Copy every line of the entries that includes the word "Some".

═════ Data extract ═════

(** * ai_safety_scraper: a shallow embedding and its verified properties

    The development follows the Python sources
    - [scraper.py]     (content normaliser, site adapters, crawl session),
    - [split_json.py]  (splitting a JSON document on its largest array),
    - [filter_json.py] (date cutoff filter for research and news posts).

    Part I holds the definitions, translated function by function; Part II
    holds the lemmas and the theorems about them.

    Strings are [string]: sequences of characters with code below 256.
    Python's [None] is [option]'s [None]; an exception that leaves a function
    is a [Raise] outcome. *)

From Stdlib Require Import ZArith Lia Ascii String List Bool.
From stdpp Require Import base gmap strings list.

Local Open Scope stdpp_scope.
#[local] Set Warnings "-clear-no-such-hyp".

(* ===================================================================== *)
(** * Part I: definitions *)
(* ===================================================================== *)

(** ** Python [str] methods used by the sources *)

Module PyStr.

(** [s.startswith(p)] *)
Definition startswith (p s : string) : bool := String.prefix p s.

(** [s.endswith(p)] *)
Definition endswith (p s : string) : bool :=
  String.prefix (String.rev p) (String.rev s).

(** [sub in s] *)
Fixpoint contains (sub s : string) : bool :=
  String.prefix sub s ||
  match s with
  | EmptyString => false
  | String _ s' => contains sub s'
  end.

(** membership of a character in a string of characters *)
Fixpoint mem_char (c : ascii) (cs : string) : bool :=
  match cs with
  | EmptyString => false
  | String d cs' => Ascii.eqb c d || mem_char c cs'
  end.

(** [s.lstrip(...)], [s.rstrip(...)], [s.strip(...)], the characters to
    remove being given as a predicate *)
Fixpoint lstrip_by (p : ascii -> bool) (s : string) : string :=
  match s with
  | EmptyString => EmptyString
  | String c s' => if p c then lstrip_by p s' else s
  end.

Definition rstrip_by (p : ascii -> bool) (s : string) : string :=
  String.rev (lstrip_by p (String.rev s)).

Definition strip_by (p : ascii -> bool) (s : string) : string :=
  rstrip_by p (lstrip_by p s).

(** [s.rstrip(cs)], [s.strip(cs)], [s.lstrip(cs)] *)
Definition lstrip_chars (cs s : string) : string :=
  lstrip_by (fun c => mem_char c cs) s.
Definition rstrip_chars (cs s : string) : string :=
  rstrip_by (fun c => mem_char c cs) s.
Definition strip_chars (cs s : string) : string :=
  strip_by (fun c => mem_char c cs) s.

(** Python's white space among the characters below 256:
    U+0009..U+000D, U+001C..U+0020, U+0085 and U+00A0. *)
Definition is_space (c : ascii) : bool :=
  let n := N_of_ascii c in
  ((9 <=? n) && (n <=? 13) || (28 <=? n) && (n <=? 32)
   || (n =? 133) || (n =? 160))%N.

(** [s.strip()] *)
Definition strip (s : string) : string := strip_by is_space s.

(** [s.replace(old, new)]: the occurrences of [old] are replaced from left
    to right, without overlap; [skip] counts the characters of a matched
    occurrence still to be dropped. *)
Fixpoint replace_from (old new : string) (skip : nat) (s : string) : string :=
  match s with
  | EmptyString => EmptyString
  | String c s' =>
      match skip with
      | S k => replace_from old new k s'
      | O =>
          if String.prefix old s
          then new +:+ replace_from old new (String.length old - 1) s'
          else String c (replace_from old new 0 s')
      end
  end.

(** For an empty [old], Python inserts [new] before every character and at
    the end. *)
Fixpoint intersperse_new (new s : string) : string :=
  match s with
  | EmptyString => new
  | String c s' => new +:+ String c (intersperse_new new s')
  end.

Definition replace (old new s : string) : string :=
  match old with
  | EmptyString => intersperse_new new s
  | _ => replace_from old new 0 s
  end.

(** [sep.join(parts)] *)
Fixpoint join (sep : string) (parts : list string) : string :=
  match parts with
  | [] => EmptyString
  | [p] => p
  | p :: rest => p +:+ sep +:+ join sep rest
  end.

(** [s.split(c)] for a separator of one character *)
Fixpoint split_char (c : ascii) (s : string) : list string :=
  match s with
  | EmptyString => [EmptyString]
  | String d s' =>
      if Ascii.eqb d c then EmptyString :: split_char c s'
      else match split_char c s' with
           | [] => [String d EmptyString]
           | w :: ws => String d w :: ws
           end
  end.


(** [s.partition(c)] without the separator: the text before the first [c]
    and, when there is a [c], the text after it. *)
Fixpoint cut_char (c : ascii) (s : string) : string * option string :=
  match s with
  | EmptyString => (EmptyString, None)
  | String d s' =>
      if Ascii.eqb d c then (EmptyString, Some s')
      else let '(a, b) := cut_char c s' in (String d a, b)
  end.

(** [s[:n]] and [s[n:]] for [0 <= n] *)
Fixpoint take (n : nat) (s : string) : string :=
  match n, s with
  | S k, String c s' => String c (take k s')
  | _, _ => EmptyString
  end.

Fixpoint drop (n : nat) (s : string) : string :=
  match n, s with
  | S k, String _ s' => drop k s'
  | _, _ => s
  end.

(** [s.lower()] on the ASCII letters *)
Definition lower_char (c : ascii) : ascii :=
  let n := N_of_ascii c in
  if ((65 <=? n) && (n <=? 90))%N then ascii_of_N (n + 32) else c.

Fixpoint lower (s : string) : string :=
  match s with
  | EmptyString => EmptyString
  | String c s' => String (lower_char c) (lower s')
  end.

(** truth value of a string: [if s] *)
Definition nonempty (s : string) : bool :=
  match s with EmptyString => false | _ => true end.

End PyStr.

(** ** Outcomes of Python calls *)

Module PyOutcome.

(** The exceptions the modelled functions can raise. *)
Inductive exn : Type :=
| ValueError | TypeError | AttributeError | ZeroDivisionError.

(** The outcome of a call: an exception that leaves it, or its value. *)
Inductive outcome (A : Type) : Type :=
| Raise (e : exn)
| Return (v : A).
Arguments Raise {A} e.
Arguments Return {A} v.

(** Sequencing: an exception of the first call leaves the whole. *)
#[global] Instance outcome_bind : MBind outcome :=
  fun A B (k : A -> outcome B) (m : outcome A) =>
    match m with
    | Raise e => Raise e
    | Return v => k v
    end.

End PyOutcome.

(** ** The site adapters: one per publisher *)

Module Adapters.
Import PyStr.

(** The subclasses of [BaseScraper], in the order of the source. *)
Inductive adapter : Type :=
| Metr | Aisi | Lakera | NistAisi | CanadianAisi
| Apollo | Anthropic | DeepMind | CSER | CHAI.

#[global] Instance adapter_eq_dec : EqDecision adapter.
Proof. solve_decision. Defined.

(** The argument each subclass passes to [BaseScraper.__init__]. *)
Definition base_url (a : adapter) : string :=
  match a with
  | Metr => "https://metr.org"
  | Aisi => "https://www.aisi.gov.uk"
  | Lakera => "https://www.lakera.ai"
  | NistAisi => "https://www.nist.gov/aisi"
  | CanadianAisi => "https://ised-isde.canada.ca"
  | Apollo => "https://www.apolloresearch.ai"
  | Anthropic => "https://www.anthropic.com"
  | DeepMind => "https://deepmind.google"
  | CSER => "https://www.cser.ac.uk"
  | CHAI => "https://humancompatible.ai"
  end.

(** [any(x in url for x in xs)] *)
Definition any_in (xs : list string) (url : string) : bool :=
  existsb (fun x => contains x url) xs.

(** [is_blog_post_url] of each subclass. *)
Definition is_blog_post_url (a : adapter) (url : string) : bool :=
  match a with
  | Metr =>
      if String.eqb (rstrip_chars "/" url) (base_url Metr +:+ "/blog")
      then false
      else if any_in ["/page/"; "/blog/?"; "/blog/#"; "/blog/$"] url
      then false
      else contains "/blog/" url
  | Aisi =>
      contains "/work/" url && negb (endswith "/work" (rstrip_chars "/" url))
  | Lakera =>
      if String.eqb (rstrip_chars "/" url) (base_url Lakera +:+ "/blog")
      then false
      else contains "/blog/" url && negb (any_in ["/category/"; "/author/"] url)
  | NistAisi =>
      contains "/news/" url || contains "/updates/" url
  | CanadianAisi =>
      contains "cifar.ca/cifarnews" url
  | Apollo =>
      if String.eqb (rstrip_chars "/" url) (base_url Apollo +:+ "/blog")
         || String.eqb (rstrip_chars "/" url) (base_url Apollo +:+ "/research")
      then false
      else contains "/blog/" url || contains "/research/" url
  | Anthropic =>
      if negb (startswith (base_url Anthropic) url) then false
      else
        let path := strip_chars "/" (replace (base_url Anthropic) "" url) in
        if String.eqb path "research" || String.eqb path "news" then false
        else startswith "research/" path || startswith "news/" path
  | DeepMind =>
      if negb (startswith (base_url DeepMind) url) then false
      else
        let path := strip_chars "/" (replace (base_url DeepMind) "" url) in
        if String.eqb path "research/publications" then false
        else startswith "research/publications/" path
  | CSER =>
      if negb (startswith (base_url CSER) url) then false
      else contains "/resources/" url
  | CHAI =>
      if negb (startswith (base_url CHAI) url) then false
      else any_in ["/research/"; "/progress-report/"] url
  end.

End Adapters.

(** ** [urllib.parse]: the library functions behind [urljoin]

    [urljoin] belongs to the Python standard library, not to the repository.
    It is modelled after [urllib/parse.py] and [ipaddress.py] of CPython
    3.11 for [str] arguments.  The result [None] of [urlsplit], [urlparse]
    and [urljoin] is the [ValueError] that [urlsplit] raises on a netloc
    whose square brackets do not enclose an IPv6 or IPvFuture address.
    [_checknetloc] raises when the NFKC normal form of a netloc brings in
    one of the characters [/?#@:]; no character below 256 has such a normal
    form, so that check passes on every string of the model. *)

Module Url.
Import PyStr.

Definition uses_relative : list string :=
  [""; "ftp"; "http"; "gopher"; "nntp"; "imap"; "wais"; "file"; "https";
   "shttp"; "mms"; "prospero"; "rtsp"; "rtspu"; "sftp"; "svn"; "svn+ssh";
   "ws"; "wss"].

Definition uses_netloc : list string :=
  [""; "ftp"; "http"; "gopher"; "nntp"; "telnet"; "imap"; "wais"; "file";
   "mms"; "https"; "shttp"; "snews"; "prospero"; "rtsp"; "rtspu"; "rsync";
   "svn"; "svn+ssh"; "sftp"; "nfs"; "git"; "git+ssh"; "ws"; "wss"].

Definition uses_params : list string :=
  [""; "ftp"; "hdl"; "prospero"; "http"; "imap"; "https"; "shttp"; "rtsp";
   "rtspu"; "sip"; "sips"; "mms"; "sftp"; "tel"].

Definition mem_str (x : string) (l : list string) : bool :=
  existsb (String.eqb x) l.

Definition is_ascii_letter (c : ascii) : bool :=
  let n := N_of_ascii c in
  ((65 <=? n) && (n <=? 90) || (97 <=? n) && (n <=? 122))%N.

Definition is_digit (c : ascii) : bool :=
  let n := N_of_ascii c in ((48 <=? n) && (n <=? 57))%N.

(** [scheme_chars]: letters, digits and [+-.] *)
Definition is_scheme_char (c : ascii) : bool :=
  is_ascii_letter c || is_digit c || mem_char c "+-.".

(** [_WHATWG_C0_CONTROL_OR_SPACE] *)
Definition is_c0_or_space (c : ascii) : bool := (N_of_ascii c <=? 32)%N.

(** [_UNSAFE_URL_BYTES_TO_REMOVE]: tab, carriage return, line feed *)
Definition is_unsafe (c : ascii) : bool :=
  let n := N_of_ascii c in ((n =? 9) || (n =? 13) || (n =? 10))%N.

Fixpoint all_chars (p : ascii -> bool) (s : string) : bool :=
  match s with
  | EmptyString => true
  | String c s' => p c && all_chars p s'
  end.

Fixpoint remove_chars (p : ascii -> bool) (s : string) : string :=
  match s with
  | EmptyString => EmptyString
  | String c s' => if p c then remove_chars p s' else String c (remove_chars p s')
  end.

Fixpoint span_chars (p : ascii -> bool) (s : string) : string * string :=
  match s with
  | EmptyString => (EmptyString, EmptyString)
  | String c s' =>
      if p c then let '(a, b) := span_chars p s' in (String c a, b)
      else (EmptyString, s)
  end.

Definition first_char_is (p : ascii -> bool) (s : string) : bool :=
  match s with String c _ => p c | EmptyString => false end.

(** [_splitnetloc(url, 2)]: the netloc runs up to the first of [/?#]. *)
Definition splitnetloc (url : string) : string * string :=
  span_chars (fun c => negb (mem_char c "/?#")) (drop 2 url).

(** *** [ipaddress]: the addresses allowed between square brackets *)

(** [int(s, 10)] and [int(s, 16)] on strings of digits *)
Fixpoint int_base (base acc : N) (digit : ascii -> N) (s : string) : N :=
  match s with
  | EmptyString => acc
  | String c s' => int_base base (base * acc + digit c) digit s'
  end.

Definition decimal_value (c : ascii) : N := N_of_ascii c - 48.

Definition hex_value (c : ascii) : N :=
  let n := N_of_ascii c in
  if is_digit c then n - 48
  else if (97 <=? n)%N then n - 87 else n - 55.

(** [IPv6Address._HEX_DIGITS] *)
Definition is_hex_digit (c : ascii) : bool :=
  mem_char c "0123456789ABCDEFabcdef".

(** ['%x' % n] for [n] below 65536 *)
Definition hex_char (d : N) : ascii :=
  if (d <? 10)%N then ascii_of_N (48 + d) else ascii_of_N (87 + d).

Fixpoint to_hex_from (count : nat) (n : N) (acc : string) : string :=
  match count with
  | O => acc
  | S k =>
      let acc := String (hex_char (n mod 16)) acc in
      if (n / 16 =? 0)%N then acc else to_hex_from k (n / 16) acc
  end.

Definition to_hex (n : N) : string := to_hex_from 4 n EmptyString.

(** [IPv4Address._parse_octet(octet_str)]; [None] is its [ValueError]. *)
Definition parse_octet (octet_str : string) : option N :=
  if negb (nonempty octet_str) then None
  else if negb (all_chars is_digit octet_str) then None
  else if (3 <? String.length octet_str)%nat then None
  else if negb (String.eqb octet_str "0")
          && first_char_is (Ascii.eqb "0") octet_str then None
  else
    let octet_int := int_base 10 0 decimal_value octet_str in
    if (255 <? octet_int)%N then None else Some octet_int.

═════

▶ **Problem solution**:
      if Ascii.eqb d c then (EmptyString, Some s')
    if (255 <? octet_int)%N then None else Some octet_int.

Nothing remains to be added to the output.